I spent much of the last week or so in the Toronto area, visiting friends and spending time in the city I’ve called home for the past few years. It was amazing to catch up with so many of the people I love as well as just take time to assimilate back into Canadian culture. On this trip, I had many hilarious moments, meaningful conversations, and I ate lots of delicious food, all of which made me feel supported and safe even while also feeling a little turbulent as a result of the emotions and stress of coming home from Ghana.
I definitely have had moments of reverse culture shock, which I expected but I’ve still found surprising nonetheless. I thought life back home would be perfectly simple and easy but I’ve changed in the three months I spent in Ghana, which has meant some friction here and there with my Canadian surroundings. For example, I spent a bit of time in the Eaton Centre downtown Toronto a few days ago between meeting with friends. I was proud that I was feeling calm in a place so large and busy that it can be overwhelming to anyone, let alone someone like me who’s hasn’t been in a building so imposing in quite some time. After an hour or so wandering around the bookstore though, I was sitting on the windowsill and looking out into the massive shopping centre when I suddenly felt melancholic, even near tears, for seemingly no reason. I realized in that moment that coming home is a process and that it’s okay to feel a little unhinged here and there.

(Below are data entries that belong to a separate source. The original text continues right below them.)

(* ===== verification/Logger.v ===== *)
(** The log lines ([common/logger.cpp]).  What other components log is left out
    of their models; this is the text of a line and when it is written. *)
From S2P Require Import Prelude Text Datetime.

Inductive LogLevel := DEBUG | INFO | WARN | ERROR.

Definition level_value (level : LogLevel) : Z :=
  match level with DEBUG => 0 | INFO => 1 | WARN => 2 | ERROR => 3 end.

Definition levelToString (level : LogLevel) : string :=
  match level with DEBUG => "DEBUG" | INFO => "INFO" | WARN => "WARN" | ERROR => "ERROR" end.

(** The double quote and the backslash, by their codes. *)
Definition quote : ascii := "034".
Definition backslash : ascii := "092".

Fixpoint quote_chars (value : string) : string :=
  match value with
  | EmptyString => EmptyString
  | String ch rest =>
      let more := quote_chars rest in
      if Ascii.eqb ch backslash then String backslash (String backslash more)
      else if Ascii.eqb ch quote then String backslash (String quote more)
      else if Ascii.eqb ch "010" then String backslash (String "n" more)
      else if Ascii.eqb ch "013" then String backslash (String "r" more)
      else if Ascii.eqb ch "009" then String backslash (String "t" more)
      else String ch more
  end.

Definition quoteValue (value : string) : string :=
  String quote (quote_chars value +:+ String quote EmptyString).

Fixpoint fields_text (fields : list (string * string)) : string :=
  match fields with
  | [] => EmptyString
  | (key, value) :: rest => " " +:+ key +:+ "=" +:+ quoteValue value +:+ fields_text rest
  end.

(** The message of an event. *)
Definition event_message (event : string) (fields : list (string * string)) : string :=
  "event=" +:+ quoteValue event +:+
  fields_text fields.

(** [now] is what [localtime_r] makes of the clock, as
    [%Y-%m-%d %H:%M:%S]; [None] if it fails. *)
Definition log_line (now : option string) (level : LogLevel) (msg : string) : string :=
  default "0000-00-00 00:00:00"%string now +:+ " [" +:+ levelToString level +:+ "] " +:+ msg.

(** The logger: its level, and the lines written. *)
Record Logger := mkLogger { lg_current_level : LogLevel; lg_out : list string }.

Definition new_logger : Logger := mkLogger INFO [].

Definition setLevel (level : LogLevel) (l : Logger) : Logger := mkLogger level (lg_out l).

Definition log (now : option string) (level : LogLevel) (msg : string) (l : Logger) : Logger :=
  if level_value level <? level_value (lg_current_level l) then l
  else mkLogger (lg_current_level l) (lg_out l ++ [log_line now level msg]).

(** Another thread may change the level between the two tests of an event. *)
Definition log_event (now : option string) (level : LogLevel) (event : string) (fields : list (string * string))
    (between : LogLevel) (l : Logger) : Logger :=
  if level_value level <? level_value (lg_current_level l) then l
  else log now level (event_message event fields) (setLevel between l).

(** ** Reading a line back *)

(** A quoted value, from after its opening quote, and what follows it. *)
Fixpoint unquote (s : string) : option (string * string) :=
  match s with
  | EmptyString => None
  | String ch rest =>
      if Ascii.eqb ch quote then Some (EmptyString, rest)
      else if Ascii.eqb ch backslash then
        match rest with
        | EmptyString => None
        | String e rest =>
            let c := if Ascii.eqb e "n" then "010"%char else if Ascii.eqb e "r" then "013"%char
                     else if Ascii.eqb e "t" then "009"%char else e in
            match unquote rest with Some (v, rest) => Some (String c v, rest) | None => None end
        end
      else match unquote rest with Some (v, rest) => Some (String ch v, rest) | None => None end
  end.

Fixpoint upto (c : ascii) (s : string) : option (string * string) :=
  match s with
  | EmptyString => None
  | String ch rest =>
      if Ascii.eqb ch c then Some (EmptyString, rest)
      else match upto c rest with Some (v, rest) => Some (String ch v, rest) | None => None end
  end.

(** One [key="value"] and what follows it. *)
Definition read_field (s : string) : option (string * string * string) :=
  match upto "=" s with
  | Some (key, String q rest) =>
      if Ascii.eqb q quote then
        match unquote rest with Some (value, rest) => Some (key, value, rest) | None => None end
      else None
  | _ => None
  end.

Fixpoint read_fields (fuel : nat) (s : string) : option (list (string * string)) :=
  match fuel, s with
  | _, EmptyString => Some []
  | S fuel', String " " rest =>
      match read_field rest with
      | Some (key, value, rest) =>
          match read_fields fuel' rest with Some fs => Some ((key, value) :: fs) | None => None end
      | None => None
      end
  | _, _ => None
  end.

(** The event and the fields of a message. *)
Definition read_message (msg : string) : option (string * list (string * string)) :=
  match read_field msg with
  | Some (key, event, rest) =>
      if String.eqb key "event" then
        match read_fields (String.length rest) rest with Some fs => Some (event, fs) | None => None end
      else None
  | None => None
  end.

Fixpoint lacks_char (c : ascii) (s : string) : bool :=
  match s with EmptyString => true | String ch rest => negb (Ascii.eqb ch c) && lacks_char c rest end.

Lemma lacks_char_app c a b : lacks_char c (a +:+ b) = lacks_char c a && lacks_char c b.
Proof. induction a as [|ch a IH]; simpl; [done|]. by rewrite IH, andb_assoc. Qed.

Lemma unquote_quote value rest : unquote (quote_chars value +:+ String quote rest) = Some (value, rest).
Proof.
  induction value as [|ch value IH]; [done|]. cbn [quote_chars].
  repeat match goal with |- context [if Ascii.eqb ch ?c then _ else _] => destruct (Ascii.eqb_spec ch c) as [->|] end;
    cbn [String.append unquote]; try (rewrite IH; by vm_compute).
  rewrite (proj2 (Ascii.eqb_neq ch quote)), (proj2 (Ascii.eqb_neq ch backslash)) by done. by rewrite IH.
Qed.

Lemma upto_app c key rest : lacks_char c key = true -> upto c (key +:+ String c rest) = Some (key, rest).
Proof.
  induction key as [|ch key IH]; simpl; [by rewrite Ascii.eqb_refl|].
  intros [->%negb_true_iff H]%andb_true_iff. by rewrite IH.
Qed.

Lemma read_field_quote key value rest : lacks_char "=" key = true ->
  read_field (key +:+ "=" +:+ quoteValue value +:+ rest) = Some (key, value, rest).
Proof.
  intros Hk. unfold read_field, quoteValue. cbn [String.append]. rewrite upto_app by done.
  rewrite Ascii.eqb_refl, append_assoc_str. cbn [String.append]. by rewrite unquote_quote.
Qed.

Lemma fields_length fields : (length fields <= String.length (fields_text fields))%nat.
Proof.
  induction fields as [|[key value] fields IH]; cbn [fields_text length]; [done|]. rewrite !length_append.
  simpl (String.length " "). lia.
Qed.

Lemma read_fields_text fields fuel :
  Forall (fun f => lacks_char "=" f.1 = true) fields -> (length fields <= fuel)%nat ->
  read_fields fuel (fields_text fields) = Some fields.
Proof.
  intros Hf. revert fuel. induction Hf as [|[key value] fields Hk _ IH]; intros fuel Hl; [by destruct fuel|].
  destruct fuel as [|fuel]; simpl in Hl; [lia|]. cbn [fields_text].
  change (" " +:+ ?x) with (String " " x). cbn [read_fields]. rewrite read_field_quote by done. by rewrite IH by lia.
Qed.

Lemma one_line_quoted value : lacks_char "010" (quote_chars value) = true.
Proof.
  induction value as [|ch value IH]; [done|]. cbn [quote_chars].
  repeat match goal with |- context [if Ascii.eqb ch ?c then _ else _] => destruct (Ascii.eqb_spec ch c) as [->|] end;
    cbn [lacks_char]; rewrite ?IH; try done.
  by rewrite (proj2 (Ascii.eqb_neq _ _)).
Qed.

Lemma one_line_value value : lacks_char "010" (quoteValue value) = true.
Proof. unfold quoteValue. cbn [lacks_char]. by rewrite lacks_char_app, one_line_quoted. Qed.

(** A structured log line says exactly what was logged: whatever the event
    and the values hold (quotes, backslashes, line ends), its message is a
    single line, provided the keys are, and reads back as the event and its
    fields; so no value can forge a field or a line of its own. *)
Theorem event_message_round_trip event fields :
  Forall (fun f => lacks_char "=" f.1 = true /\ lacks_char "010" f.1 = true) fields ->
  read_message (event_message event fields) = Some (event, fields) /\
  lacks_char "010" (event_message event fields) = true.
Proof.
  intros Hf. split.
  - unfold read_message, event_message. change ("event=" +:+ ?x) with ("event" +:+ "=" +:+ x).
    rewrite read_field_quote by done. cbn [String.eqb Ascii.eqb Bool.eqb].
    rewrite read_fields_text; [done| |apply fields_length]. eapply Forall_impl; [done|]. by intros f [? _].
  - unfold event_message. rewrite !lacks_char_app, one_line_value. simpl.
    induction Hf as [|[key value] fields [_ Hk] _ IH]; [done|]. cbn [fields_text fst] in *. rewrite !lacks_char_app, Hk, one_line_value, IH. done.
Qed.

Lemma event_message_round_trip_witness :
  let fields := [("remote", "10.0.0.1:80"); ("error", String quote (String "010" "admin=1"))]%string in
  read_message (event_message "rpc_failed" fields) = Some ("rpc_failed"%string, fields) /\
  lacks_char "010" (event_message "rpc_failed" fields) = true.
Proof. apply (event_message_round_trip "rpc_failed"). repeat constructor. Defined.

(** A plain message is written as it is: it may span lines. *)
Example plain_message_spans_lines :
  lacks_char "010" (log_line None ERROR ("bind: " +:+ String "010" "x")) = false.
Proof. reflexivity. Qed.

(** Lines below the level are not written, and the others one at a time. *)
Lemma log_filters now level msg l :
  lg_out (log now level msg l) =
  if level_value (lg_current_level l) <=? level_value level then lg_out l ++ [log_line now level msg] else lg_out l.
Proof.
  unfold log. destruct (level_value level <? level_value (lg_current_level l)) eqn:E.
  - by rewrite (proj2 (Z.leb_gt _ _)) by (by apply Z.ltb_lt).
  - by rewrite (proj2 (Z.leb_le _ _)) by (by apply Z.ltb_ge).
Qed.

It’s been over a week now that I’ve been back on home soil. Much of this time has been spent with friends and family, relaxing and catching up. I’ve also spent quite a bit of time running, one of my favourite exercises and something I just didn’t do in Ghana since I’d get a lot of attention so I preferred working out indoors. While in Toronto, I met with my co-op coordinator, who is working with me to secure a new co-op placement. It looks like I’ll be able to go abroad again for about five months, which I’m very excited about! I’ll not be on the road for probably over a month from now so, in the meantime, I’m at home with my family.
So far, it’s been very nice to ease back into the Canadian life. I’m trying to be patient with myself as I go through all sorts of emotions reacting to being home much sooner than anticipated. I keep reminding myself to be kind to myself, which is why I have no problem spending time doing the things I love like chatting with family, drinking tea and reading a good book, or thrift shopping with friends. I still haven’t even unpacked from Ghana, as I’m just taking my time to settle back in at home. I’ll get around to it eventually!